Oh, and chocolate. Must have chocolate. I don't keep it in the house anymore, will eat it all immediately, one piece or half a pound. I wait until I can't stand it anymore and then get one to-die-for, huge dark chocolate truffle at Bright's, the local made-from-scratch candy store. Then guarding it like Gollum with the Precious I slowly devour it.

Living in Italy has switched me totally to olive oil rather than butter or other oils. It's so delicious and even makes great popcorn. I also put a little on my baked potatoes and find it tasty. That and a little fresh lemon is my salad dressing.

Ernestine and Dee...

This is my own duxelles recipe (based on something I found somewhere about 30 years ago) so it's a little rough around the edges, but don't worry about exact measurements - all are approximate. Doubling the recipe works fine.

2 lbs mushrooms, chopped
Mix them up, three or four different kinds for a yummy, complex flavor

6 medium-sized shallots – minced

1t dry or 1T fresh (minced)

1/2C dry sherry

Pepper - freshly ground

Olive Oil

Chop the mushrooms. I do it by hand with a mezzaluna, but you could use a blender – I've never been good at stopping it before the mushrooms turn to liquid. You don't want that; they need to be in small pieces.

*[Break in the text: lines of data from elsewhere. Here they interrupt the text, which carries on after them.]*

(* ===== verification/Prelude.v ===== *)
(** * mini-kernel: a verification development of the kernel core

    mini-kernel is an x86-64 operating system kernel in C++.  This library
    models its core logic in Rocq, function by function, and proves the
    properties that make the parts correct.  Definitions carry the names of the
    C++ functions and types; every source file named below is under [src/].

    ** The program and its parts

    Two services sit below everything: interrupt-safe spinlocks ordered by lock
    class, and diagnostic fault points that make chosen operations fail.  The
    physical memory manager hands out 4 KiB blocks from a bitmap; page tables
    map them, for the kernel and for the address spaces of processes, and the
    kernel heap carves mapped pages into blocks.  Processes own handle tables, whose
    entries name reference-counted kernel objects (shared memory, graphics
    surfaces, synchronisation objects).  Threads wait for events and are picked
    from a run queue by the scheduler; mutexes, semaphores and condition
    variables are built on that waiting.  Processes exchange messages through
    mailboxes, messages carry handles, and a registry maps service names to
    processes.  Input events are queued, and drawing is clipped and tracked as
    dirty rectangles; the memory of surfaces is mapped page by page, and the terminal
    and a window server take turns on the display.  Files are reached through a table of mounts; an open file
    keeps its bytes in a buffer on the heap and writes them back when it is
    closed, and a small file system lives in memory.  Drivers are registered in
    a table, own resources, and are unloaded when no activity of theirs is left;
    their images get addresses from an arena of their own.  System calls reach the
    memory of the calling process through leases.

    ** Files

    Shared:
    - [Prelude]: record update, machine-width integers ([u8], [u32], [u64], with
      wrap-around written out), masks, counted loops ([for_range]), first-match
      search ([find_first]), fixed-size arrays indexed by [Z] ([aget], [aset]),
      counts and sums over them, the tactics and the hint database [kernel].
    - [KernelEnv]: the interface of locks and fault points, a class over an
      environment type [E], with the laws clients may use ([LockLaws]).  Every
      operation that locks or tests a fault point threads a value of [E].
      [Platform] implements the interface with the modelled services.
    - [Results]: result codes.  [RingBuffer], [LinkedList]: ring buffers; linked
      segments and tilings.

    Components (model, then theorems):
    - [Pmm], [PmmSpec]: [kernel/mm/pmm.cpp].  State [PmmState] is the static
      variables, the bitmap as bytes.
    - [Spinlock], [SpinlockSpec]: [kernel/sync/spinlock.cpp].  A machine of
      several CPUs; [kernel_spinlock_acquire] is split at its spin loop into
      [acquire_enter] and [acquire_spin], and the machine steps interleave.
    - [FaultInjection], [FaultRaces]: [kernel/debug/fault_injection.cpp], a call
      on its own and calls interleaved at their atomic accesses.
    - [Handle], [HandleSpec]: [kernel/handle/kernel_handle.cpp].
    - [KernelObjects], [KernelObjectsSpec]: [kernel/handle/kernel_objects.cpp].
    - [Scheduler], [SchedulerSpec]: the run queue, claiming, priorities,
      affinity, waiting and time-outs of [kernel/process/process64.cpp].
    - [ThreadSync], [ThreadSyncSpec]: [kernel/sync/thread_sync.cpp].
    - [Paging], [PagingSpec], [PagingMemory], [PagingRoots]:
      [arch/x86_64/mm/paging.cpp].  Physical memory is a map of 64-bit words; the
      kernel reaches tables at their physical addresses.  [tab] follows a path
      of indices to a table, [tables_ok] says that the tables form a tree.
    - [PagingFamily]: the roots of several processes side by side.
    - [Vm], [VmSpec]: [kernel/mm/vm.cpp].
    - [SurfaceBacking], [SurfaceSpec], [SurfaceHistory]:
      [kernel/graphics/surface_backing.cpp], over [Vm] and [Pmm].  The arena of all
      surfaces is one partly mapped range; [surface_ok] is the invariant.
    - [AddressSpace], [AddressRegions], [AddressSpaceSpec], [AddressIsolation],
      [AccessGate]: [kernel/mm/address_space.cpp].  A call that has to wait at the
      gate of a space answers [None]; [AccessGate] interleaves the atomic
      accesses of the gate over any number of threads.
    - [UserMemory], [Utf8Spec], [UserMemorySpec], [UserMemoryCopies]:
      [kernel/syscall/user_memory.cpp].  [grantable] says when a lease is given,
      [touches] what a call may do with its environment.
    - [Heap], [HeapBlocks], [HeapSteps], [HeapSpec]: [kernel/mm/heap.cpp].
    - [MemFs], [MemFsTree], [MemFsEdit], [MemFsSpec]: [kernel/vfs/vfs_memfs.cpp] and
      the string helpers of [vfs_common.cpp].  [fs_wf] says that the node table
      is a tree, [fs_view] shows it as a map from paths to entries.
    - [Vfs], [VfsSpec], [VfsFiles], [VfsOps], [VfsHistory]: [kernel/vfs/vfs_core.cpp],
      [vfs_open.cpp].  [file_view] shows an open file as bytes with a position;
      [VfsLaws] says what the heap and other backends promise.  [VfsHeap]
      discharges it with the model of the kernel heap.
    - [DriverRecords], [DriverSpec], [DriverHistory]: [kernel/driver/driver_manager.cpp],
      [driver_resource.cpp].  State [DriverState] is the tables of drivers, quiesce
      slots and resources; [driver_ok] is the invariant.
    - [DriverQuiesce]: pinning and quiescing a driver ([driver_manager.cpp]), the
      accesses of any number of threads and of the manager interleaved; each thread
      alone does what the calls of [DriverRecords] do.
    - [DriverVa], [DriverExtents], [DriverVaSpec], [DriverVaHistory]:
      [kernel/driver/driver_va.cpp].  [holds] says which list of extents the array
      carries, [va_ok] that free extents and reservations cut up the arena.
    - [Mailbox], [MailboxSpec], [Ipc], [IpcSpec]: [kernel/ipc/ipc_mailbox.cpp],
      [kernel/ipc/ipc.cpp].
    - [ServiceRegistry], [ServiceRegistrySpec]:
      [kernel/service/service_registry.cpp].
    - [InputQueue]: [kernel/input/input_event_queue.cpp], [input_events.cpp].
    - [Graphics2d], [Graphics2dSpec]: [kernel/graphics/graphics_surface.cpp],
      [graphics_clip.cpp], [graphics_dirty.cpp].
    - [DisplayOwner]: [kernel/graphics/display_owner.cpp], with its theorems.

    ** Correspondence

    Static variables and structs are records, enums and flag words stay
    integers, pointers are addresses or slots with 0 as the null pointer, and
    integers are [Z] with [u32] or [u64] at every operation that can wrap.  A
    function that changes state takes the state and returns it; a function that
    may be turned away by its lock returns the code's failure value then.  Code
    outside a component is reached through a class ([KernelEnv], [HeapVm],
    [TlbHost], [SpaceHost], [ObjectEnv], [ServiceHost], [InputHost], [IpcHost],
    [VfsHost], [DriverHost], [UserHost]); its theorems hold for every instance, and the witnesses use concrete ones.

    ** What the theorems show

    - Memory: in every state reachable from boot the free count is the number
      of clear bits and no reserved block is free; the four allocation routines
      are exact first-fit or next-fit allocators; live heap allocations never
      overlap, whatever the history, and each heap operation changes one
      allocation only (for requests outside 0xFFFFEFD1..0xFFFFFFC0, where the growth
      wraps and breaks this).
    - Page tables: mapping or unmapping a page changes the translation of that
      page and of no other, also when a 2 MiB page is split; mapping succeeds
      with three free blocks, no injected fault and no 1 GiB page in the way; a new root translates as the kernel does, and
      mapping into it never changes a translation of the kernel.  Mapping a
      range that was unmapped is all or nothing, and unmapping it gives every block back.
    - Address spaces: mapping into one space changes nothing that another space
      or the kernel sees; a buffer is found accessible exactly when each of its
      bytes is; adding and removing regions changes the rights of exactly the
      range (with the one exception stated); while a mutator holds the gate no
      user access is in progress, and the gate never deadlocks.
    - User memory: a lease is given exactly for the bytes the process may access;
      every copy touches such bytes only and leaves no lease behind, on every path;
      a structure is consistent although the program changes it during the call;
      strings are terminated; what is copied out is read back; the UTF-8 check
      accepts exactly the encodings of Unicode scalar values.
    - Locks: mutual exclusion, strict class order and deadlock freedom over all
      interleavings of CPUs; the lock services meet the interface that the
      components assume.
    - Capabilities: handle tables refine capability maps, closed tokens stay
      dead for a generation cycle, reference counts equal the open handles,
      shared memory returns what was written.
    - Threads: the run queue is a ring of distinct threads that are ready and
      run nowhere, claiming picks the right one, signals wake the oldest
      waiter; mutexes exclude and semaphores stay in bounds over all
      interleavings of locked sections, units are conserved, unlocking hands
      over, a broadcast ends.
    - Files: the memory file system refines a tree of files and directories,
      listing a directory shows each entry once; a path is served by the
      longest mount that covers it; open files refine byte sequences with a
      position, closing one writes back what it shows; every history of calls
      in which no write ends past 2^31 bytes keeps the table of open files and the
      node table sound, also with the buffers on the kernel heap; growing a buffer
      ends exactly up to 2^31 bytes.
    - Drivers: free extents and reservations partition the image arena after any
      history, allocation is first fit, a release never fails for lack of a slot
      and restores the extents; every active resource belongs to a registered
      driver and names shorter than 32 bytes are unique; a slot that was closed stays
      closed until it is registered again, and a driver found quiet after that has no
      activity and gets none; the wait for it ends; on a slot nobody closed the answer
      of the wait says nothing, and across a re-registration the counting can fail,
      and schedules show both.
    - Display: no two pages of surfaces share a block, none is lost, and the
      statistics are exact after any history; allocating a surface is all or
      nothing.  All drawing tokens belong to one owner, the terminal holds none
      while a window server has the screen, and only the parties of a session
      present to it or release it; when one of them dies the console returns.
    - Messages, services, input and graphics: mailboxes refine bounded queues, a
      send delivers exactly what was written or leaves nothing behind, names
      are unique and found, the input queue keeps the newest events, clipping
      is intersection and no dirty pixel is lost.

    ** Fuel and bounds

    Loops over arrays are [for_range] or structural.  Fuel is used only where a
    loop follows data: the compare-exchange loop of a fault point (one
    iteration decides when a call runs alone, [FaultRaces] bounds it otherwise),
    the input queue's discard loop (one more than the capacity), the hand-over
    and broadcast loops of [ThreadSync] (one round per thread), the merge loop
    of the dirty tracker (each round removes a rectangle), the walks of the
    heap ([walk_fuel], one more than the number of headers in memory) and the
    retire loops of [Vm] and [AddressSpace] (each round retires a page) and
    the walk over the pages of a buffer (their number), the walks of the memory
    file system ([chain_fuel], one more than the nodes; path loops, the length of
    the path), the chunks of a string and the bytes of a UTF-8 text (their
    number) and the doubling of a capacity (32 rounds; [None] where no number
    is enough).  Each is shown to be
    enough, or is bounded by the count it runs to.

    ** Not modelled

    The TLB shoot-down of [kernel/cpu/smp.cpp]; creation and exit of processes and
    threads; system-call marshalling; FAT32 and
    the functions of the virtual file system that print listings; device drivers, the driver loader,
    bindings, driver interrupts and DMA; ACPI and PCI;
    interrupt and processor start-up; the shell, log and boot loader; user
    programs. *)

From stdpp Require Export base list gmap sets numbers fin_sets.
From Stdlib Require Export ZArith Lia Bool.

In a large frying pan, heat a small amount of olive oil and saute the shallots on medium heat until transparent.

Add the chopped mushrooms. They will release a lot of water. Cook down while stirring regularly until all the water is evaporated.

Add the tarragon, and pepper to taste, then the sherry. (Sometimes I substitute dry port – depends on what's in the house.) Continue cooking/stirring until all the liquid is absorbed.

Cool and store, covered tightly, in the refrigerator for up to a week or so. I've let it go 10 days without a problem.

I heat whatever amount I'm using for a baked potato in the microwave.

Hot diggity!
Never knew about that name, anyway. Can't wait to try it.
Thank you.

Ronni, thank you...the main thing I wanted to know was what herbs you used.

Thanks! This sounds yummy. For me mushrooms especially portobello, are like eating a good piece of steak/beef. Can't wait to try your recipe. Dee

Ernestine hits the nail on the head regarding the significance that genetics has regarding cholesterol levels. I am also a poster child for eating right and exercising religiously, watching fat, lots of veggies and fruits, very little red meat, avoid processed salt and sugar foods. My mom has high cholesterol and although borderline myself, I have been taking Statins for about 5 years (currently age 52). Fortunately they do the trick with no side-effects so far. I will still maintain my healthy routine but thank God for modern pharmaceuticals to make up the difference!

Ah, the potato. My grandmother, who lived to 99 years, had to have a potato every day. She thought she was being true to her Irish roots, and in later years, it was sometimes her only real meal of the day. I think Dr. Butler could be right.

1600 kcal per day? Ye gods, I would be the size of a house if I ate that much! I put on weight even at 1000 nowadays, even though I walk 3 miles a day.
One thing I've learned from studying,teaching and practising good nutrition over all these years is that each of us is biochemically unique and we each have to figure out what works best for us. However, if there is one good general prescription it is the one by Michael Pollan (whose books I highly recommend): "Eat food: not too much: mostly plants."